The ANOVA table for the fixed effects is shown in Table A4. As was found in the separate analyses of Experiments 1 and 2, the effect of t2 (trial number in session 2), was more than five times larger than the effect of \(t^2_2\), indicating that accuracy during session 2 increased approximately linearly with log-transformed trial number. However, the effect of t2 varied significantly across training conditions and experiments (Figures 6a and b). When the sessions were separated by one day the effect of training persisted throughout session 2 and the t2 × T1 interaction (session-2 trial number by session-1 training), was not significant, F(1, 94) = 0.09, p = 0.76, fp = 0.03. On the other hand, when the sessions were separated by 1 week, the effect of session 1 training trials (T1) diminished with increasing session 2 trial number (t2), and the t2 × T1 interaction was significant, F(1, 166) = 21.65, p < 0.001, fp = 0.36. This three-way interaction suggests that the effect of training persisted throughout session 2 when the sessions were separated by one day but not one week (Figure 6). Alternatively, the interaction shows that extensive practice in session 1 improved performance at the start of session 2 in both experiments, but improved performance at the end of session 2 only when the sessions were separated by one day. 
Individual differences
The combined analysis also found that accuracy in the first block of session 1 (\(\mathit {p}_1\)) was positively associated with accuracy in session 2 in all conditions in both experiments. The slope of the line relating p1 and accuracy in session 2 was steeper in the same condition than the novel condition, but neither the \(\mathit {p}_1 \times \mathrm{novelty}\) interaction, F(1, 250) = 3.74, p = 0.054, fp = 0.12, nor the \(\mathit {p}_1 \times \mathrm{novelty} \times \mathrm{experiment}\) interaction, F(1, 250) = 0.29, p = 0.59, fp = .03, were significant. Thus, the effect of novelty did not vary significantly with initial session 1 performance. However, the \(\mathit {p}_1 \times T_1 \times \mathrm{experiment}\) interaction was significant, F(1, 250) = 5.09, p = 0.025, fp = 0.14: The effect of \(\mathit {p}_1\) (i.e., the slope of the line relating \(\mathit {p}_1\) and session 2 accuracy) varied significantly across training conditions and experiments. Specifically, the combined analysis found that the slope of the line relating accuracy in the two sessions was 2.25 times greater in the 21 trials condition than the 840 trials condition when the sessions were separated by one day, but was 2.1 times smaller in the 21 trials condition than in the 840 trials condition when the sessions were separated by 1 week. This interaction is illustrated by the effects plots in Figures 7a and b, which show estimated accuracy, averaged across novelty conditions, for the first 21 trials in session 2 (also see Figure S2). In both plots, session 2 accuracy is positively associated with initial session 1 performance (\(\mathit {p}_1\)): Participants who performed well initially in session 1 tended to perform well initially in session 2. However, the slopes of the lines decrease with training trials in Experiment 1 (1-day interval) but increase with training in Experiment 2 (1-week interval). Thus, after one day, training had its largest effect on participants who initially performed poorly, but after one week, training had its largest effect on participants who initially performed well. 

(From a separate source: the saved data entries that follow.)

Lemma svcmgr_lookup_run fuel bs name cs h P w :
  client_ok w -> cstring w (lit SVC_MGR_NAME) (chars SVC_MGR_NAME) -> cstring w name cs ->
  (length cs <= 127)%nat ->
  peer_answers (r_peer (w_drv w)) BINDER_SERVICE_MANAGER SVC_MGR_CHECK_SERVICE
    [IU32 0; IStr svcmgr_id; IStr (byte_val <$> cs)] [found h] P ->
  wp (svcmgr_lookup (Datatypes.S fuel) bs BINDER_SERVICE_MANAGER name)
     (fun r w' => r = h /\ exists s, P s /\ step s w w') w.
Proof.
  intros Hok Hi Hn Hl Hp. apply wp_with_frame.
  set (w1 := set_sp (w_sp w - 512) w). pose proof (client_frame w Hok) as Hf. fold w1 in Hf.
  eapply (wp_message_call [PutU32 0; PutStr8 (lit SVC_MGR_NAME) (chars SVC_MGR_NAME); PutStr8 name cs] fuel _
            BINDER_SERVICE_MANAGER SVC_MGR_CHECK_SERVICE _
            (fun a s => encodes [found h] (a_data a) (a_offsets a) /\ P s) _ w1 Hf); [done|done|..].
  - forall_list; [done|by apply cstring_src..].
  - forall_list; cbn [put_item]; [done|by eapply cstring_wf..].
  - cbn [fmap list_fmap put_item]. rewrite 3!items_size_cons. cbn [item_size items_size foldr].
    rewrite !length_fmap. change (length (chars SVC_MGR_NAME)) with 26%nat.
    change (align4 (2 * (Z.of_nat 26 + 1))) with 56.
    pose proof (align4_bounds (2 * (Z.of_nat (length cs) + 1))). lia.
  - done.
  - intros dat os He. destruct (Hp dat os He) as (a & s & E & Ha & He' & HP). by exists a, s.
  - intros a s msg w' [He HP] Hr Han. cbn [negb Z.eqb].
    pose proof (answered_reads _ _ _ Han He) as Hrd.
    destruct (get_ref_found w' _ h Hrd) as (io' & Eg & Hfl).
    { intros ->. cbn. by rewrite (en_offs _ _ _ He). }
    apply wp_bind. eapply wp_run; [exact Eg|]. cbv beta iota.
    assert (Z.land (flags io') BIO_F_SHARED <> 0) as Hsh.
    { rewrite Hfl. cbn [flags txn_bio]. intros E. apply (f_equal (fun z => Z.testbit z 0)) in E.
      by rewrite Z.land_spec, Z.lor_spec, Z.bits_0 in E. }
    apply wp_bind. pose proof (client_frame w Hok) as [Hlo Hhi Hm _ _]. cbn [w_sp set_sp w_mem] in Hlo, Hhi, Hm.
    eapply (wp_mono _ (fun _ w2 => rpc s (w_sp w - 512 - 172) (w_sp w - 512 + 512) w1 w2)).
    + destruct (negb (h =? 0)); [|by apply wp_ret].
      pose proof (fr_sp _ _ _ (rpc_frames _ _ _ _ _ Hr)) as Esp. cbn [w_sp set_sp w1] in Esp.
      eapply wp_mono.
      { apply (cmd2_rpc bs BC_ACQUIRE h (w_sp w - 512 - 172) (w_sp w - 512 + 512)); [lia|lia|].
        replace (w_sp w - 512 + 512 - (w_sp w - 512 - 172)) with 684 by lia.
        eapply frames_mapped; [apply Hr|exact Hm]. }
      intros [] w2 Hd. rewrite (rpc_peer _ _ _ _ _ Hr) in Hd. eapply rpc_trans; [exact Hr|exact Hd].
    + intros _ w2 Hr2.
      apply (wp_done_stub _ _ _ h s w w2 (fun r w' => r = h /\ exists s, P s /\ step s w w'));
        [done|exact Hr2|done|]. intros w3 Hs. split; [done|]. by exists s.
Qed.
End ClientStubs.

The effects plots in Figures 7c and d show estimated accuracy, averaged across novelty conditions, for the last 21 trials in session 2. A comparison of top and bottom rows of Figure 7 shows that the lines for each training condition are shifted vertically but that the slopes are unchanged. The vertical shift reflects the effect of session 2 trial number (t2): accuracy increased from bin 1 to bin 40, and so estimated accuracy is higher in Figures 7c and d than 7a and b. When the sessions were separated by one day, the effect of t2 did not vary across training conditions (Figure 6a), so the lines in Figures 7b and d are shifted vertically by nearly identical amounts. Therefore, after a day’s delay the effect of training at the end of session 2, like the effect at the start of session 2, was greatest among poor performers and nearly zero among good performers (Figure 7c). However, when the sessions were separated by one week the effect of t2 varied across training conditions (Figure 6b), and therefore the lines in Figures 7a and c are shifted by different amounts. Consequently, in Experiment 2 accuracy at the end of session 2 was positively associated with the number of session 1 training trials in good performers, but negatively associated with training in poor performers (Figure 7d). 
Stimulus novelty
Finally, the mixed-effects model found significant main effects of stimulus novelty (N) and log-transformed number of training trials (T1), and a significant N × T1 interaction. The interaction was significant because the effect of training was larger in the same condition, F(1, 130) = 12.23, p < 0.001, fp = 0.31, than the novel condition, F(1, 127) = 0.19, p = 0.666, fp = 0.04. The novelty × training interaction did not differ significantly between experiments, F < 1, p = 0.62, fp = 0.03. Our separate analyses of Experiments 1 and 2 found that the t2 × novelty × training interaction was not significant. Nevertheless, it is possible that that three-way interaction could vary between experiments. We tested this idea by re-analyzing the combined data with a mixed-effects model that included terms for the t2 × novelty, t2 × novelty × training, and t2 × novelty × training × experiment interactions. Adding these fixed effects did not change the overall goodness-of-fit significantly, χ2 = 2.07, df = 3, p = 0.56, and none of the interactions were significant, F ⩽ 1.79, p ⩾ 0.18, fp ⩽ 0.08. So the novelty × training interaction did not vary significantly across session 2 trials or experiments. 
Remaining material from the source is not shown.